▸ Work request:
For this exercise, reproduce the entries below exactly, but only from the line containing "by rewrite lookup_insert_ne." through the line containing "<$> permits es)", both included.

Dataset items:
__________________________________________________

(** An attempt that agrees with the ticket on every bound field. *)
Record attempt_matches (t : ConnectionTicket) (x : ConnectionAttempt) : Prop := {
  am_context : normalize_identifier (at_dns_context_id x) = tk_dns_context_id t;
  am_scheme : at_scheme x = tk_scheme t;
  am_ip : at_remote_ip x = tk_selected_ip t;
  am_port : at_port x = tk_port t;
  am_sni : option_map normalize_host (at_sni x) = tk_sni t;
  am_http_host : normalize_authority (at_http_host x) = tk_http_host t;
  am_redirect : at_redirect_depth x = tk_redirect_depth t
}.

Lemma binding_checks_pass t x :
  List.find (fun check => negb check.1) (binding_checks t x) = None <-> attempt_matches t x.
Proof.
  unfold binding_checks. cbn [List.find fst]. split.
  - intros Hf. repeat step_in Hf. bools. by constructor.
  - intros []. rewrite !bool_decide_eq_true_2, !(proj2 (N.eqb_eq _ _)) by done. done.
Qed.

(** Every use of a ticket, by its outcome. *)
Lemma consume_inv x now a r a' :
  consume x now a = (r, a') ->
  next_ticket_id a' = next_ticket_id a
  /\ ((a' = a /\ use_permit r = None
       /\ (forall st, tickets a !! at_ticket_id x = Some st -> st_state st <> Issued))
      \/ exists t, tickets a !! at_ticket_id x = Some {| st_ticket := t; st_state := Issued |}
         /\ tickets a' = <[at_ticket_id x := {| st_ticket := t; st_state := Consumed |}]> (tickets a)
         /\ (forall p, use_permit r = Some p <->
               p = permit_of t /\ attempt_matches t x
               /\ tk_issued_at_milliseconds t <= now <= tk_expires_at_milliseconds t)).
Proof.
  unfold consume. destruct (tickets a !! at_ticket_id x) as [[t []]|] eqn:El;
    cbn [st_state st_ticket]; intros Hc.
  2-4: simplify_eq; split; [done|]; left; split_and!; [done|done|]; intros st Hst; simplify_eq; done.
  destruct (now <? tk_issued_at_milliseconds t) eqn:E1;
    [|destruct (tk_expires_at_milliseconds t <? now) eqn:E2;
      [|destruct (List.find _ (binding_checks t x)) as [[c f]|] eqn:E3]]; simplify_eq; bools;
    (split; [done|]; right; exists t; split_and!; [done|done|]; intros p; cbn; split).
  all: try (intros ?; done).
  - intros (_ & _ & ?). lia.
  - intros (_ & _ & ?). lia.
  - intros (_ & Hm & _). apply binding_checks_pass in Hm. congruence.
  - intros [= <-]. apply binding_checks_pass in E3. auto with lia.
  - by intros (-> & _).
Qed.

(** ** Sequences of operations *)

Inductive TicketEvent : Type :=
  | TicketIssued (t : ConnectionTicket)
  | TicketRefused (e : TicketIssueError)
  | TicketUsed (r : TicketUseResult)
  | TicketsRevoked (n : nat).

Inductive authority_step `{Sha256Lib} : TicketAuthority -> TicketEvent -> TicketAuthority -> Prop :=
  | step_issued rq t a a' : issue rq a = (Ok t, a') -> authority_step a (TicketIssued t) a'
  | step_refused_issue rq e a a' : issue rq a = (Err e, a') -> authority_step a (TicketRefused e) a'
  | step_used x now r a a' : consume x now a = (r, a') -> authority_step a (TicketUsed r) a'
  | step_revoked c n a a' : revoke_context c a = (n, a') -> authority_step a (TicketsRevoked n) a'.

Inductive authority_trace `{Sha256Lib}
    : TicketAuthority -> list TicketEvent -> TicketAuthority -> Prop :=
  | atrace_nil a : authority_trace a [] a
  | atrace_step a a1 a2 e es :
      authority_step a e a1 -> authority_trace a1 es a2 -> authority_trace a (e :: es) a2.

Definition event_permit (e : TicketEvent) : option TransportPermit :=
  match e with TicketUsed r => use_permit r | _ => None end.
Definition permits (es : list TicketEvent) : list TransportPermit := omap event_permit es.

(** The stored tickets are keyed by their identifiers and well formed, and all
    identifiers lie below the counter until it saturates. *)
Record authority_ok `{Sha256Lib} (a : TicketAuthority) : Prop := {
  ao_tickets : forall id st, tickets a !! id = Some st ->
    tk_ticket_id (st_ticket st) = id /\ ticket_ok (st_ticket st)
    /\ is_valid_identifier id = true;
  ao_next : next_ticket_id a <= u64_max;
  ao_below : next_ticket_id a < u64_max -> forall id st, tickets a !! id = Some st ->
    exists k, k < next_ticket_id a /\ id = format_ticket_id k
}.

Section Tickets.
Context {S : Sha256Lib}.

Lemma authority_new_ok : authority_ok authority_new.
Proof. constructor; cbn; done. Qed.

Lemma format_ticket_id_inj a b : format_ticket_id a = format_ticket_id b -> a = b.
Proof. unfold format_ticket_id. by intros ?%app_inv_head%(inj decimal020). Qed.

Lemma format_ticket_id_valid k : k <= u64_max -> is_valid_identifier (format_ticket_id k) = true.
Proof. intros Hk. apply prefixed_identifier_valid; [done|done|simpl; lia|done]. Qed.

(** A step that keeps the identifiers and the tickets keeps the invariant. *)
Lemma authority_ok_same a a' :
  authority_ok a -> next_ticket_id a' = next_ticket_id a ->
  (forall id st', tickets a' !! id = Some st' ->
     exists st, tickets a !! id = Some st /\ st_ticket st' = st_ticket st) ->
  authority_ok a'.
Proof.
  intros [Ht Hn Hb] En Hs. constructor; rewrite ?En; auto.
  - intros id st' (st & Hst & ->)%Hs. by apply Ht.
  - intros Hlt id st' (st & Hst & _)%Hs. by eapply Hb.
Qed.

Lemma revoke_context_lookup c a n a' id :
  revoke_context c a = (n, a') ->
  tickets a' !! id = revoke_ticket (normalize_identifier c) <$> tickets a !! id.
Proof. unfold revoke_context. intros [= <- <-]. cbn. by rewrite lookup_fmap. Qed.

Lemma revoke_ticket_ticket c st : st_ticket (revoke_ticket c st) = st_ticket st.
Proof. unfold revoke_ticket. by destruct (revocable c st). Qed.

Lemma authority_step_ok a e a' : authority_ok a -> authority_step a e a' -> authority_ok a'.
Proof.
  intros Ha Hs. destruct Hs as [rq t a a' Hi|rq e a a' Hi|x now r a a' Hc|c n a a' Hr].
  - apply issue_inv in Hi as (_ & Hok & Hid & _ & _ & _ & Ht & Hn). destruct Ha as [Hk Hle Hb].
    constructor; rewrite ?Hn; [|apply saturating_add_le|].
    + intros id st. rewrite Ht. intros [[<- <-]|[_ Hst]]%lookup_insert_Some; [|by apply Hk].
      split_and!; [done|done|]. rewrite Hid. by apply format_ticket_id_valid.
    + intros Hlt. pose proof (saturating_succ_exact _ Hlt) as Es. rewrite Es in *.
      intros id st. rewrite Ht. intros [[<- _]|[_ Hst]]%lookup_insert_Some.
      * exists (next_ticket_id a). split; [lia|done].
      * destruct (Hb ltac:(lia) id st Hst) as (k & ? & ?). exists k. split; [lia|done].
  - by apply issue_inv in Hi as ->.
  - apply consume_inv in Hc as [Hn [(-> & _)|(t & El & Ht & _)]]; [done|].
    apply (authority_ok_same a); [done|done|]. intros id st'. rewrite Ht.
    intros [[<- <-]|[_ ?]]%lookup_insert_Some; eauto.
  - apply (authority_ok_same a); [done|by unfold revoke_context in Hr; simplify_eq|].
    intros id st'. rewrite (revoke_context_lookup _ _ _ _ _ Hr). intros (st & -> & ?)%fmap_Some.
    exists st. subst st'. split; [done|apply revoke_ticket_ticket].
Qed.

Lemma authority_step_next a e a' : authority_step a e a' -> authority_ok a -> next_ticket_id a <= next_ticket_id a'.
Proof.
  intros Hs [_ Hn _]. destruct Hs as [rq t a a' Hi|rq e a a' Hi|x now r a a' Hc|c n a a' Hr].
  - apply issue_inv in Hi as (_ & _ & _ & _ & _ & _ & _ & ->). unfold saturating_add. lia.
  - apply issue_inv in Hi as ->. lia.
  - apply consume_inv in Hc as [-> _]. lia.
  - unfold revoke_context in Hr. by simplify_eq.
Qed.

Lemma authority_trace_next a es a' :
  authority_trace a es a' -> authority_ok a -> next_ticket_id a <= next_ticket_id a'.
Proof.
  induction 1 as [|a a1 a2 e es Hs Ht IH]; intros Ha; [lia|].
  pose proof (authority_step_next _ _ _ Hs Ha). specialize (IH (authority_step_ok _ _ _ Ha Hs)). lia.
Qed.

(** A ticket that was used or revoked. *)
Definition spent (a : TicketAuthority) (id : str) : Prop :=
  exists st, tickets a !! id = Some st /\ st_state st <> Issued.

(** One step while the counter is not saturated: a spent ticket stays spent and
    gives no permit, and a permit spends its ticket. *)
Lemma authority_step_spent a e a' :
  authority_ok a -> next_ticket_id a < u64_max -> authority_step a e a' ->
  (forall id, spent a id -> spent a' id)
  /\ (forall p, event_permit e = Some p -> ~ spent a (pm_ticket_id p) /\ spent a' (pm_ticket_id p)).
Proof.
  intros Ha Hlt Hs. unfold spent. destruct Hs as [rq t a a' Hi|rq e a a' Hi|x now r a a' Hc|c n a a' Hr]; cbn.
  - apply issue_inv in Hi as (_ & _ & Hid & _ & _ & _ & Ht & _). split; [|done].
    intros id (st & Hst & ?). exists st. rewrite Ht. split; [|done]. rewrite lookup_insert_ne; [done|].
    intros <-. destruct (ao_below a Ha Hlt _ _ Hst) as (k & Hk & Heq).
    rewrite Hid in Heq. apply format_ticket_id_inj in Heq. lia.
  - apply issue_inv in Hi as ->. done.
  - apply consume_inv in Hc as [_ [(-> & Hp & _)|(t & El & Ht & Hp)]]; [split; [done|congruence]|].
    destruct (ao_tickets a Ha _ _ El) as [Hid _]. cbn in Hid. split.
    + intros id (st & Hst & Hi). rewrite Ht. destruct (decide (id = at_ticket_id x)) as [->|Hne].
      * exists {| st_ticket := t; st_state := Consumed |}. by rewrite lookup_insert_eq.
      * exists st. by rewrite lookup_insert_ne.
    + intros p (-> & _)%Hp. cbn. rewrite Hid, Ht, El, lookup_insert_eq. split.
      * intros (st & ? & ?). by simplify_eq.
      * by eexists.
  - split; [|done]. intros id (st & Hst & Hi). rewrite (revoke_context_lookup _ _ _ _ _ Hr), Hst.
    eexists. split; [done|]. unfold revoke_ticket. by destruct (revocable _ st).
Qed.

Lemma authority_trace_spent a es a' :
  authority_trace a es a' -> authority_ok a -> next_ticket_id a' < u64_max ->
  (forall id, spent a id -> spent a' id)
  /\ NoDup (pm_ticket_id <$> permits es)
  /\ (forall p, p ∈ permits es -> ~ spent a (pm_ticket_id p) /\ spent a' (pm_ticket_id p)).
Proof.
  induction 1 as [a|a a1 a2 e es Hs Ht IH]; intros Ha Hlt.
  - split_and!; [done|constructor|]. intros p Hp. by apply elem_of_nil in Hp.
  - pose proof (authority_step_ok _ _ _ Ha Hs) as Ha1. pose proof (authority_trace_next _ _ _ Ht Ha1).
    pose proof (authority_step_next _ _ _ Hs Ha).
    destruct (IH Ha1 Hlt) as (I1 & I2 & I3).
    destruct (authority_step_spent _ _ _ Ha ltac:(lia) Hs) as (S1 & S2).
    unfold permits in *. cbn [omap list_omap]. destruct (event_permit e) as [p|] eqn:Ep.
    + destruct (S2 p eq_refl) as [Hn1 Hs1]. split_and!; [auto| |].
      * rewrite fmap_cons. constructor; [|done]. intros (q & Hq & [Hn _]%I3)%list_elem_of_fmap.
        apply Hn. by rewrite <- Hq.
      * intros q [->|[Hn Hq]%I3]%elem_of_cons; split; auto.
    + split_and!; [auto|done|]. intros q [Hn Hq]%I3. split; auto.
Qed.

End Tickets.

(** ** Counting the outstanding tickets *)

Definition use_releases_slot (outcome : TicketUseOutcome) : bool :=
  match outcome with
  | Expired | UseClockRegression | BindingMismatch _ => true
  | _ => false
  end.

Abbreviation is_issued := (fun kv : str * StoredTicket => st_state kv.2 = Issued).

Lemma issued_count_issue `{Sha256Lib} rq a t a' :
  authority_ok a -> next_ticket_id a < u64_max -> issue rq a = (Ok t, a') ->
  issued_count a' = Datatypes.S (issued_count a).
Proof.
  intros Ha Hlt (_ & _ & Hid & _ & _ & _ & Ht & _)%issue_inv. unfold issued_count, state_count.
  rewrite Ht, map_filter_insert_True by done. apply map_size_insert_None.
  apply map_lookup_filter_None. left. destruct (tickets a !! tk_ticket_id t) as [st|] eqn:E; [|done].
  destruct (ao_below a Ha Hlt _ _ E) as (k & Hk & Heq). rewrite Hid in Heq.
  apply format_ticket_id_inj in Heq. lia.
Qed.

__________________________________________________

▸ Solution for this task:
      * exists st. by rewrite lookup_insert_ne.
    + intros p (-> & _)%Hp. cbn. rewrite Hid, Ht, El, lookup_insert_eq. split.
      * intros (st & ? & ?). by simplify_eq.
      * by eexists.
  - split; [|done]. intros id (st & Hst & Hi). rewrite (revoke_context_lookup _ _ _ _ _ Hr), Hst.
    eexists. split; [done|]. unfold revoke_ticket. by destruct (revocable _ st).
Qed.

Lemma authority_trace_spent a es a' :
  authority_trace a es a' -> authority_ok a -> next_ticket_id a' < u64_max ->
  (forall id, spent a id -> spent a' id)
  /\ NoDup (pm_ticket_id <$> permits es)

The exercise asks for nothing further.